Les problèmes entre Cary et Nic étaient liés au fait qu’ils espéraient tous les deux diriger la série. Deux capitaines pour un seul bateau, c’est compliqué. De manière justifiée, Nic a eu la main sur la série et a voulu trouver une autre méthode pour la deuxième saison. Au regard de cette expérience, il avait envie de faire de la télévision un peu plus traditionnelle. C’est son choix, pour le meilleur et pour le pire. Nic Pizzolatto a voulu revenir au modèle plus classique du showrunner et je trouve que le résultat est bon. Il a fait un excellent travail.
L’alignement de stars (Colin Farrell, Vince Vaughn, Rachel McAdams, Taylor Kitsch) est impressionnant.
Beaucoup d’actrices et d’acteurs voulaient participer à la saison 2 de True Detective après la réussite de la première. Disons que cette fois, les gens nous ont appelés… Le truc étrange, c’est qu’il ne devait pas forcément y avoir de deuxième saison !
La suite de True Detective n’était pas prévue ?
Au fond de nos têtes, il y avait l’idée que True Detective puisse devenir une série anthologique. Nic en avait parlé avec HBO. Mais la vérité, c’est qu’elle a été créée comme un bloc de huit heures avec une fin. Ensuite, la série est devenue un phénomène culturel. La question est devenue : comment en faire plus ? Aucun de nous ne savait vraiment comment s’y prendre car c’était nouveau. Il fallait saisir au corps cette idée et tout le crédit va à Nic Pizzolatto. Chacun a son opinion sur lui mais il a beaucoup de talent.

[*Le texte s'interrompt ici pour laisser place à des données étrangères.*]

(* ===== verification/Redis.v ===== *)
(** * Coordination and rate limiting: [internal/coord/redis.go] and [internal/ratelimit/ratelimit.go]

    Redis is the class [RedisServer]: its commands, and what they do to the keys that are present,
    as documented; time passes between commands and removes expired keys.  On it the wrapper of
    [coord] and the rate-limiting middleware are modelled as written, the Lua script included.  The
    wrapper is also the [Coord] the job queue is proved against. *)

From Stdlib Require Import Ascii.
From stdpp Require Import pretty.
From S2P Require Import Prelude Float64 GoStrings GoText JobQueue Auth.
Local Open Scope Z_scope.

(** A present key: its value and when it expires, in nanoseconds. *)
Record RedisEntry := mkRE { re_value : string; re_expires : option Z }.

Class RedisServer (S : Type) := {
  cmd_Ping : S → option error;
  cmd_Set : S → string → string → Z → S * option error;
  cmd_SetNX : S → string → string → Z → S * result bool;
  cmd_Exists : S → string → result Z;
  cmd_Del : S → string → S * option error;
  cmd_Incr : S → string → S * result Z;
  cmd_Expire : S → string → Z → S * option error;
  rd_pass : S → Z → S;
}.

Definition millisecond : Z := 10 ^ 6.
Definition expires_at (now ttl : Z) : option Z := if 0 <? ttl then Some (now + ttl) else None.
Definition not_expired (now : Z) (kv : string * RedisEntry) : Prop :=
  match re_expires kv.2 with Some e => now < e | None => True end.
#[global] Instance not_expired_dec now kv : Decision (not_expired now kv).
Proof. unfold not_expired. destruct (re_expires kv.2); apply _. Defined.

(** A reachable server: [rd_live] are the keys present at time [rd_now]. *)
Class RedisLaws (S : Type) `{RedisServer S} := {
  rd_now : S → Z;
  rd_live : S → gmap string RedisEntry;
  set_spec s k v ttl : 0 ≤ ttl → ttl mod millisecond = 0 →
    ∃ s', cmd_Set s k v ttl = (s', None) ∧ rd_now s' = rd_now s ∧
      rd_live s' = <[k := mkRE v (expires_at (rd_now s) ttl)]> (rd_live s);
  setnx_spec s k v ttl : 0 ≤ ttl → ttl mod millisecond = 0 →
    ∃ s', cmd_SetNX s k v ttl = (s', Ok (bool_decide (rd_live s !! k = None))) ∧ rd_now s' = rd_now s ∧
      rd_live s' = if decide (rd_live s !! k = None)
                   then <[k := mkRE v (expires_at (rd_now s) ttl)]> (rd_live s) else rd_live s;
  exists_spec s k : cmd_Exists s k = Ok (match rd_live s !! k with Some _ => 1 | None => 0 end);
  del_spec s k : ∃ s', cmd_Del s k = (s', None) ∧ rd_now s' = rd_now s ∧ rd_live s' = delete k (rd_live s);
  incr_new s k : rd_live s !! k = None →
    ∃ s', cmd_Incr s k = (s', Ok 1) ∧ rd_now s' = rd_now s ∧
      rd_live s' = <[k := mkRE (pretty 1) None]> (rd_live s);
  incr_old s k n e : rd_live s !! k = Some (mkRE (pretty n) e) → 0 ≤ n < 2 ^ 63 - 1 →
    ∃ s', cmd_Incr s k = (s', Ok (n + 1)) ∧ rd_now s' = rd_now s ∧
      rd_live s' = <[k := mkRE (pretty (n + 1)) e]> (rd_live s);
  expire_spec s k entry secs : rd_live s !! k = Some entry → 0 < secs < 2 ^ 32 →
    ∃ s', cmd_Expire s k secs = (s', None) ∧ rd_now s' = rd_now s ∧
      rd_live s' = <[k := mkRE (re_value entry) (Some (rd_now s + secs * second))]> (rd_live s);
  expire_now s k entry secs : rd_live s !! k = Some entry → secs ≤ 0 →
    ∃ s', cmd_Expire s k secs = (s', None) ∧ rd_now s' = rd_now s ∧ rd_live s' = delete k (rd_live s);
  pass_now s t : 0 ≤ t → rd_now (rd_pass s t) = rd_now s + t;
  pass_live s t : 0 ≤ t → rd_live (rd_pass s t) = filter (not_expired (rd_now s + t)) (rd_live s);
}.

(** [int64(d.Seconds())]. *)
Definition Seconds (d : Z) : float64 :=
  fadd (f64_of_Z (Z.quot d second)) (fdiv (f64_of_Z (Z.rem d second)) (f64_of_Z second)).
Definition whole_seconds (d : Z) : Z := i64_of_f64 (Seconds d).

(** [net.SplitHostPort]; [None] is an error. *)
Definition SplitHostPort (hostport : string) : option (string * string) :=
  match hostport with
  | String "["%char rest =>
      match Cut "]" rest with
      | Some (host, String ":"%char port) =>
          if occurs ":" port || occurs "[" host || occurs "[" port || occurs "]" port then None
          else Some (host, port)
      | _ => None
      end
  | _ =>
      match CutLast ":" hostport with
      | Some (host, port) =>
          if occurs ":" host || occurs "[" hostport || occurs "]" hostport then None else Some (host, port)
      | None => None
      end
  end.

Section coord.
Context {S : Type} `{Rd : RedisServer S}.

(** Connecting: the client is closed again when the server does not answer. *)
(* internal/coord/redis.go:19-27 NewRedis *)
Definition NewRedis (server : S) : result S :=
  match cmd_Ping server with
  | Some e => Err (Wrapped "coord: connect redis" e)
  | None => Ok server
  end.

(* internal/coord/redis.go:29-32 Redis.Ping *)
Definition Redis__Ping (r : S) : option error := cmd_Ping r.

(* internal/coord/redis.go:34-38 Redis.Heartbeat *)
Definition Redis__Heartbeat (r : S) (key value : string) (ttl : Z) : S * option error :=
  cmd_Set r key value ttl.

(* internal/coord/redis.go:40-44 Redis.Alive *)
Definition Redis__Alive (r : S) (key : string) : bool :=
  match cmd_Exists r key with Ok n => 0 <? n | Err _ => false end.

(* internal/coord/redis.go:46-51 Redis.Claim *)
Definition Redis__Claim (r : S) (key value : string) (ttl : Z) : S * result bool := cmd_SetNX r key value ttl.

(* internal/coord/redis.go:53-56 Redis.Release *)
Definition Redis__Release (r : S) (key : string) : S * option error := cmd_Del r key.

(* internal/coord/redis.go:58-70 Redis.RateLimit *)
Definition Redis__RateLimit (r : S) (key : string) (limit window : Z) : S * result bool :=
  let '(r, n) := cmd_Incr r key in
  match n with
  | Err e => (r, Err e)
  | Ok n =>
      let '(r, err) := if n =? 1 then cmd_Expire r key (whole_seconds window) else (r, None) in
      match err with
      | Some e => (r, Err e)
      | None => (r, Ok (n <=? limit))
      end
  end.

(* internal/ratelimit/ratelimit.go:40-45 clientIP *)
Definition clientIP (r : Request) : string :=
  match SplitHostPort (rq_RemoteAddr r) with Some (host, _) => host | None => rq_RemoteAddr r end.

(** [retryAfter] is the formatted time at which the client may try again. *)
(* internal/ratelimit/ratelimit.go:13-38 Middleware *)
Definition Middleware {T A} (limit window : Z) (keyFn : option (Request → string)) (retryAfter : string)
  (next : Handler (S * T) A) : Handler (S * T) A := λ st r,
  let key := "ratelimit:" +:+ match keyFn with Some f => f r | None => clientIP r end in
  let '(rd, ok) := Redis__RateLimit st.1 key limit window in
  match ok with
  | Err _ => next (rd, st.2) r
  | Ok false =>
      Done ((rd, st.2), mkResponse 429 [json_header; ("Retry-After"%string, retryAfter)]
                          (BError "rate_limited" "too many requests"))
  | Ok true => next (rd, st.2) r
  end.

(** The claims of the job queue, with value 1. *)
#[global] Instance Redis_coord : Coord S := {
  co_claim c k ttl := Redis__Claim c k "1" ttl;
  co_release c k := let '(c, e) := Redis__Release c k in (c, match e with Some e => Err e | None => Ok tt end);
  co_pass := rd_pass;
}.

Context `{L : !RedisLaws S}.

(** The time a present key has left. *)
Definition time_left (now : Z) (e : RedisEntry) : option Z := (λ x, x - now) <$> re_expires e.

(** The job queue's requirement: claims are present keys that expire. *)
#[global] Instance Redis_coord_laws : CoordLaws S.
Proof using L.
  refine {| co_left c := time_left (rd_now c) <$> rd_live c |}.
  - intros c k ttl Ht Hms. destruct (setnx_spec c k "1" ttl) as (c' & Hc & Hn & Hl); [lia|done|].
    exists c'. cbn. unfold Redis__Claim. rewrite Hc. split.
    + do 2 f_equal. apply bool_decide_ext. by rewrite lookup_fmap, fmap_None.
    + rewrite Hl, Hn, lookup_fmap. destruct (rd_live c !! k) as [e|]; cbn [fmap option_fmap option_map].
      * by rewrite !decide_False.
      * rewrite !decide_True by done. rewrite fmap_insert. f_equal. unfold time_left, expires_at. cbn.
        destruct (Z.ltb_spec 0 ttl); [|lia]. cbn. f_equal. lia.
  - intros c k. destruct (del_spec c k) as (c' & Hc & Hn & Hl). exists c'. cbn. unfold Redis__Release.
    rewrite Hc. split; [done|]. by rewrite Hl, Hn, fmap_delete.
  - intros c t k Ht. cbn. rewrite pass_now, pass_live by done. rewrite !lookup_fmap, map_lookup_filter.
    destruct (rd_live c !! k) as [[v [x|]]|]; cbn [fmap option_fmap option_map mbind option_bind].
    + unfold time_left. cbn [re_expires fmap option_fmap option_map]. destruct (Z.ltb_spec t (x - rd_now c)).
      * rewrite option_guard_True by (unfold not_expired; cbn; lia). cbn. do 2 f_equal. lia.
      * by rewrite option_guard_False by (unfold not_expired; cbn; lia).
    + by rewrite option_guard_True.
    + done.
Defined.

(** A heartbeat keeps a worker alive for exactly its time to live, unless it is renewed. *)
Lemma heartbeat_alive r key value ttl t :
  0 < ttl → ttl mod millisecond = 0 → 0 ≤ t →
  let '(r', err) := Redis__Heartbeat r key value ttl in
  err = None ∧ Redis__Alive (rd_pass r' t) key = (t <? ttl).
Proof using L.
  intros Httl Hms Ht. unfold Redis__Heartbeat, Redis__Alive.
  destruct (set_spec r key value ttl) as (r' & -> & Hn & Hl); [lia|done|]. split; [done|].
  rewrite exists_spec, pass_live, Hl, Hn by done. unfold expires_at. destruct (Z.ltb_spec 0 ttl); [|lia].
  destruct (Z.ltb_spec t ttl).
  - rewrite map_lookup_filter, lookup_insert_eq. cbn. by rewrite option_guard_True by (unfold not_expired; cbn; lia).
  - rewrite map_lookup_filter, lookup_insert_eq. cbn. by rewrite option_guard_False by (unfold not_expired; cbn; lia).
Qed.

Cette saison, les audiences de la série augmentent alors que les critiques font parfois la fine bouche. Comment voyez-vous ce paradoxe ?
Les audiences veulent-elles encore dire quelque chose ? Voilà une autre brèche ouverte par Netflix. Historiquement, les audiences ont été créées pour vendre de la pub. Sur le câble, elles avaient déjà moins de sens. Mais à partir du moment où un modèle repose sur le streaming, à quoi riment les chiffres ? Netflix ne les communique pas et c’est logique. Tout ce qui les intéresse, c’est d’augmenter leurs abonnements. Par ailleurs, notre culture est polluée par les chiffres, comme si la qualité dépendait de l’audience. Même les spectateurs pensent cela, parfois. C’est assez normal que la saison 2 de True Detective provoque la curiosité. Mais nous ne saurons qu’à la fin de la diffusion s’il y a eu une augmentation. Quant à la presse, un changement d’angle était inévitable. Les critiques avaient adoré la première saison. Nous avons tout changé, avec de nouveaux personnages et un nouveau décor, l’effet de surprise est moindre. La pression sur Nic a été extrême. La spontanéité ne fait plus partie du paysage. True Detective est devenue un nouvel animal.
Comment voyez-vous le paysage télé/streaming dans les années qui viennent ?
La nouveauté, c’est vraiment le rapprochement entre série et cinéma. Nous avons ouvert des portes. Steven Soderbergh aussi, qui réalise et monte tous les épisodes de The Knick. Les cinéastes se penchent en nombre sur des projets limités dans le temps. Paolo Sorrentino va réaliser The Young Pope avec Jude Law, nous sommes en discussion avec Jacques Audiard à propos d’une série, Paul Greengrass s’apprête à en faire une, Alejandro González Iñárritu… Certaines histoires méritent d’être racontées sur six ou huit heures, et s’ils peuvent être l’auteur du projet, au sens historique du terme, les cinéastes accourent… Nous entamons une ère hybride. La force d’attraction de ce modèle est incroyable.”